Donc n-ième mouture du nazisme avec un brin d'uchronie : les États-Unis présentés ici sont victimes d'un enlisement militaire en Asie qui les affaiblit ; deux forces en présence, celle d'organisations gouvernementales secrètes chargées de corriger les dérives de l'Histoire (imaginez que l'incident de Three Miles Island ait été un attentat ; une agence gouvernementale nous l'a transformé habilement en accident) et de lutter contre l'autre force : le Mal absolu. (Là j'ai personnellement beaucoup de mal à croire : quel plaisir à exercer le mal absolu ? La torture par l'espérance, le supplice des cent morceaux encore, je comprendrais, comme je peux comprendre le docteur Faust — mais je comprends moins bien le Diable, à moins qu'une collection d'âmes soit utile.)

Pour bien faire, Heliot agrémente son histoire d'enfants génétiquement modifiés et éduqués dans un centre particulier — façon le Caméléon ou les Quatre fantastiques — qui se font un peu la guerre.

Bien sûr, c'est écrit avec les qualités que l'on connaît à l'auteur, qui sait s'approprier les ficelles des genres qu'il utilise ou détourne, et nous les restituer avec finesse, mais j'ai l'impression qu'ici plus qu'ailleurs il nous livre un roman sans âme.
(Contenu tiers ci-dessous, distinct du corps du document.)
(* ===== verification/Prelude.v ===== *)
(** * A verification library for the helipod reactive backend

    helipod is a reactive database backend written in TypeScript: user functions read and write
    documents inside optimistic transactions, a single writer per shard validates and commits them
    to a multi-version document store, and a sync tier keeps live queries of connected clients up to
    date. This library models that core as executable Gallina definitions and proves what makes it
    correct. Source paths below are under [src/packages/].

    ** The parts and the files that model them

    _Values and encodings._
    - [Numbers]: IEEE-754 doubles as [spec_float]; the comparison [Math.sign (a - b)] and the
      [DataView] bit patterns.
    - [Values] ([values/src/value.ts]): the value union, UTF-8, [compareValues], [valuesEqual].
    - [Json] ([values/src/json.ts]): [convexToJson], [jsonToConvex] and their base64 helpers.
    - [Validators] ([values/src/validator.ts], [validator-from-json.ts], [schema.ts]): every validator
      class and its [check], the JSON form and its inverse, the table builder.
    - [IndexKeys] ([index-key-codec/src/encode.ts]): the order-preserving key encoding.
    - [Ranges] ([index-key-codec/src/range.ts], [keyspace.ts], [serialize.ts]): keyspaces, half-open
      ranges, range sets (the read and write sets of everything above).
    - [IntervalIndex] ([index-key-codec/src/interval-index.ts]): the augmented treap.
    - [IdCodec] ([id-codec/src]): varints, base32, checksums, document and storage ids, the table
      registry. [ShardRouting] ([id-codec/src/jump-hash.ts], [shard.ts]): FNV-1a, jump hash with its
      binary64 arithmetic, shard ids and routers.

    _Storage._
    - [DocStore] ([docstore/src/timestamp-oracle.ts], [docstore-sqlite/src/sqlite-docstore.ts]): the
      log and index tables as row lists, every read and write of the SQLite store.
    - [Receipts] (same store): client mutation receipts and their pruning floors.
    - [MvccStore] ([docstore/src/types.ts]): the storage seam as a class of operations [MvccStore] and
      a class of laws, with the instance that shows the SQLite store satisfies it.

    _Transactions_ ([transactor/src]).
    - [Transactor]: [headroom.ts], [uncommitted-writes.ts], the transaction context and the commit
      pipeline of [shard-writer.ts], over any store of the seam.
    - [Serializability]: [runInTransactionSingle] as a step relation over any number of calls.
    - [GroupCommit], [GroupSerial]: [runInTransactionGrouped], [stageUnit] and [runCommitter] as a step
      relation, and its invariant.

    _Queries_ ([query-engine/src]).
    - [QueryEngine]: [filter.ts], [index-manager.ts], [plan.ts] and [query-runtime.ts].
    - [QueryPlan], [Pagination]: what planning, index maintenance, [collect], [paginate] and the
      read-your-own-writes overlay promise.

    _Sync_ ([sync/src]).
    - [Subscriptions]: [subscription-manager.ts] and [resume-registry.ts].
    - [Reactivity]: the composition of commits, their published deltas and subscription matching.
    - [DiffSync]: [classify.ts], [change.ts], [commit-differ.ts].
    - [SessionFlow]: [session-controllers.ts], the version brackets of [protocol.ts] and [handler.ts],
      [client-reducer.ts].

    _Execution_ ([executor/src]).
    - [Effects]: the effect monad (state, errors that keep the state) with its Hoare rules and its rule for preorders.
    - [Policy] ([policy.ts]): row-level predicates, their compilation and the semi-joins of relation clauses.
    - [Kernel] ([kernel.ts], [catalog.ts], [global-txn.ts]): every syscall handler with its guards and traces.
    - [Executor] ([executor.ts], [guest.ts], [profile.ts], [seeded-random.ts]): the guest API, the contexts a function,
      its facades and its policies run in, shard resolution, attempts, live-range classification, actions. A function
      is a tree of API calls through its channels; calls issued in parallel are taken in the order they run.
    - [KernelWrites]: what each syscall does to the writes of its transaction. [KernelSafety]: what no run can do.
      [KernelReads]: what reads return. [KernelExamples]: concrete runs, the theorems at work on them.

    _Client_ ([client/src]).
    - [ClientStore]: [layered-store.ts] and [optimistic-store.ts]: subscriptions as shared heap objects, values
      with JavaScript reference identity, diff application, and the transactional replay of optimistic updates.
    - [Reconciler]: [reconcile.ts], [mutation-log.ts] and [delivery-policy.ts]: the pending-mutation log, the
      gate that holds a layer until its commit is observed, and the close policy.
    - [Client]: [client.ts] without a durable outbox: calls, responses, resynchronisation, closing and reopening.
    - [Outbox]: [outbox-storage.ts], the record version of [outbox-idb.ts] and [connect-handshake.ts]. [FsOutbox]: the
      journal of [outbox-fs.ts] over a file whose unsynced bytes a crash may cut anywhere.
    - [OutboxClient]: [client.ts] with a durable outbox and [outbox-drain.ts]; each [await] pushes a job that the
      events run in any order. [OutboxIdentity]: tabs sharing one queue. [OutboxDrain]: the drain against a deciding
      server. [OutboxRuns]: concrete runs.

    _Receipted mutations_ ([runtime-embedded/src]).
    - [ExactlyOnce]: [client-dedup.ts] and the [runMutation] of [runtime.ts]: classification, the receipts commit
      guard and the error paths, as a step relation over interleaved attempts.

    _Handler_ ([sync/src/handler.ts]).
    - [Handler]: sessions by reference, the [notifyTail] queue of query-set changes and fan-outs, and the tasks that
      run beside it; a method is cut at its [await]s and the executor's answers are inputs of its steps.
    - [HandlerFlow]: the brackets every session sends, in any interleaving. [HandlerRuns]: concrete runs.
    - [LiveQuery], [LiveSession]: the differ, the handler and the client's store composed for a live range query.

    _Object-storage substrate_ ([ee/packages/objectstore-substrate/src], [objectstore-fs/src]).
    - [Segments] ([segment.ts], [snapshot.ts]): the wire shapes of log segments and snapshots.
    - [ObjectStore] ([objectstore/src/types.ts], [fs-objectstore.ts], [manifest.ts], [consumers.ts]): a bucket, its
      five calls, the manifest and consumer records, and the monad of calls that a fault may interrupt.
    - [ObjectDocStore] ([object-doc-store.ts], [apply-snapshot.ts]): opening, acquiring, committing, snapshots, gc.
    - [ObjectLog]: lemmas on the local store under stamped commits. [ObjectSystem]: any number of processes over one
      bucket as a step relation, one call to the bucket per step, every call free to fail before or after it landed.
      [ObjectInv], [ObjectSafety], [ObjectDurable]: its invariant, that steps keep it, what follows.
      [ObjectRuns]: concrete runs, and the two lost commits of the findings.
      A run carries the list of its faults: an upload that throws but landed, an acquire started while the
      instance believes it holds a lease, a snapshot taken at a cursor behind the cached manifest. The theorems are about
      runs without them ([sound_run]), the two findings about runs with one. The system further assumes that an etag determines
      the content, that the local database does not fail, and that opening starts from an empty one.

    _Scheduler_ ([components/scheduler/src]).
    - [Scheduler] ([schema.ts], [facade.ts], [modules.ts], [backoff.ts], [crons.ts]): the tables and every mutation on them.
      [SchedulerSystem] ([driver.ts]): the driver, and any number of processes with one as a step relation, a step per
      transaction or timer; a parameter says whether the driver's own calls may fail. [SchedulerSafety]: well-formed tables. [SchedulerJobs]: what holds of every job. [SchedulerDriver]: its wake-ups.
      [SchedulerCrons]: the occurrences a cron fires.
      [SchedulerRuns]: an executable script checked against the relation, and what the documents exclude. Transactions
      are atomic there, as [Serializability] proves for validated reads; [cron-parser] is a parameter.

    ** How state and effects are modelled

    A class with mutable fields is a record and a method a function on it; a fallible operation
    returns [res] ([Ok], or [Err] with the error the code throws); a JavaScript [Map] or [Set] is an
    association list in insertion order ([jm_set], [jm_get], [jm_delete] here), because iteration order is
    observable. Code that suspends at an [await] becomes a step relation with one constructor per
    stretch between awaits, so every
    interleaving the event loop allows is a path of the relation. Functions supplied by users
    (transaction bodies, commit guards) are parameters: a body is a tree of the context operations it
    performs, with the rest of the body chosen by each operation's answer. Machine-width arithmetic
    (32-bit FNV and checksums, the 64-bit LCG of jump hash, varints) keeps its width.

    ** What the theorems show

    - Transactions: every history of interleaved calls equals the serial run of the committed
      functions in timestamp order ([Serializability.serializable], [GroupSerial.group_commits_serial])
      in what its validated reads see; scans recorded with [recordReadUnvalidated] are answered as of the
      call's snapshot, and [Serializability.write_skew] is the anomaly they admit. The runs considered
      are those whose landing commits are disciplined: they report every index key they change and restage
      the index entries of what they write, as a kernel run that does not swallow an error of its index
      maintenance does. The log records exactly the commits; validation against the pruned ring equals validation
      against all history; no staged call is lost, and flush failures split the batch boundedly.
    - Reactivity: subscription matching equals the linear scan, and a query whose subscription no
      later commit matched returns the same value when run again
      ([Reactivity.unaffected_query_unchanged], which composes the query engine's read sets, the
      transactor's published write sets and the interval index).
    - Delivery: differential changes reproduce the re-run result, the outbound queue is bounded,
      and lost frames are detected, except those of global invalidations, which do not move
      the version.
    - Queries: an index interval holds exactly the tuples that satisfy the plan, [collect] returns
      exactly the filtered rows, and following cursors enumerates them once.
    - Encodings: byte order of keys is value order; values, ids, ranges and validators survive their
      wire forms; jump hash terminates in range and moves keys minimally.
    - Execution: whatever a function does and whatever errors it catches, its transaction writes one store
      ([KernelSafety.single_store_writes]) and one shard ([KernelSafety.shard_ownership], [shards_write_apart]), every
      write of it lies in a recorded range ([KernelSafety.writes_reported], a premise of serializability), policies
      filter what it reads, in the one rule context the run built ([KernelReads.read_policy_enforced], with [Policy.resolve_meaning]
      for what a filter means and where [isNot] departs from its documents), and a query reported as a live range returned
      that range unless its code modified an array in place ([KernelReads.live_range_sound]).

    - Client: what a subscription shows is the server's values with the surviving optimistic updates replayed
      in order, until the set of subscribed queries changes ([Reconciler.optimistic_view]); a layer is held only until its commit is observed, a lost
      connection disposes of each pending mutation by its status, and a mutation is sent and settled at most once.

    - Outbox: a reference on the wire names one call for good, whichever tab sent it and however often
      ([OutboxIdentity.outbox_reference_functional]); the file journal keeps every acknowledged write through
      crashes ([FsOutbox.fs_recovery]); the drain empties its queue in order when no
      logged updater throws ([OutboxDrain.drain_completes]).

    - Receipted mutations: above the client's floor a key commits at most once and every replay reports that
      commit; a settled key never runs again ([ExactlyOnce]).

    - Handler: whatever interleaves, a session's transitions are contiguous from the initial version; with local
      commits in timestamp order a client that loses frames holds a prefix and knows it, but for the frames of global
      invalidations ([HandlerFlow]); a live range query shows the current answer after any commits of documents that
      are their own JSON form, without drift ([LiveSession.live_range_query]).

    - Object storage: an acknowledged commit stays in the durable log whatever the processes do and however their calls
      fail, short of the faults above ([ObjectDurable.acknowledged_commits_durable]); bootstrapping from a snapshot and its tail shows what
      replaying the whole log shows; segment numbers and timestamps increase along the log across takeovers.

    - Scheduler: a job is started at most as often as its budget allows, an action only once more than its own runs
      reported failures; a job's end is final, truthful and called back exactly once ([SchedulerJobs]); the driver loses no wake-up
      unless a failed call cut its latest pass short; a cron fires exactly
      the occurrences its policy names, without drift.

    ** Fuel

    Recursion that is not structural carries fuel, and a theorem shows the fuel suffices: [removeAt]
    of the treap uses the node count, the jump-hash loop the number of buckets (each iteration
    moves to a larger bucket), the cursor walk of [Pagination.pagination_complete] the number of rows
    plus one, the varint writer five rounds (a uint32 has five groups of seven bits), the base32 emitter
    two (at most twelve bits are buffered), decimal printing the bit length. Retries are bounded
    by the code's own constants.

    ** Not modelled

    Process wiring, HTTP and WebSocket servers ([runtime-embedded], [cli]), SQL engines other than
    SQLite, the S3 client, the fleet, blob storage, code generation and the admin API are I/O or text generation
    around external systems. User code is a parameter: a tree of the calls it makes. Random id generation is left out
    because it has no deterministic result; the codec of the ids it yields is modelled. SQLite itself
    is modelled by the documented meaning of the statements the store issues. *)
From Stdlib Require Export ZArith Lia.
From stdpp Require Export sorting strings.
From stdpp Require Export prelude.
Un roman dans lequel le lecteur ne peut endosser de rôle. Un roman pour voyeur que l'on se contente de lire/regarder en restant sur le bord de la route. Un roman pour adulte qui n'est plus enfant, à la différence des romans pour enfants ou ados pour lesquels il semble plus facile de susciter l'émotion. À croire qu'Heliot attende de nous, adultes, que nous utilisions notre conscience à le lire et non notre émotivité. Il me semble qu'un judicieux mélange des deux, savamment dosé, serait plus efficace et plus plaisant au lecteur.

Il serait bon toutefois que, malgré mes remarques, ce roman soit lu par un grand nombre ne serait-ce que pour entretenir une certaine vigilance à l'égard de ceux qui manipulent l'information.

Noé Gaillard → Keep Watching the Skies!, nº 65-66, juillet 2010


  1. Dans Manière de voir, nº 111, juin-juillet 2010, spécial Mauvais genres.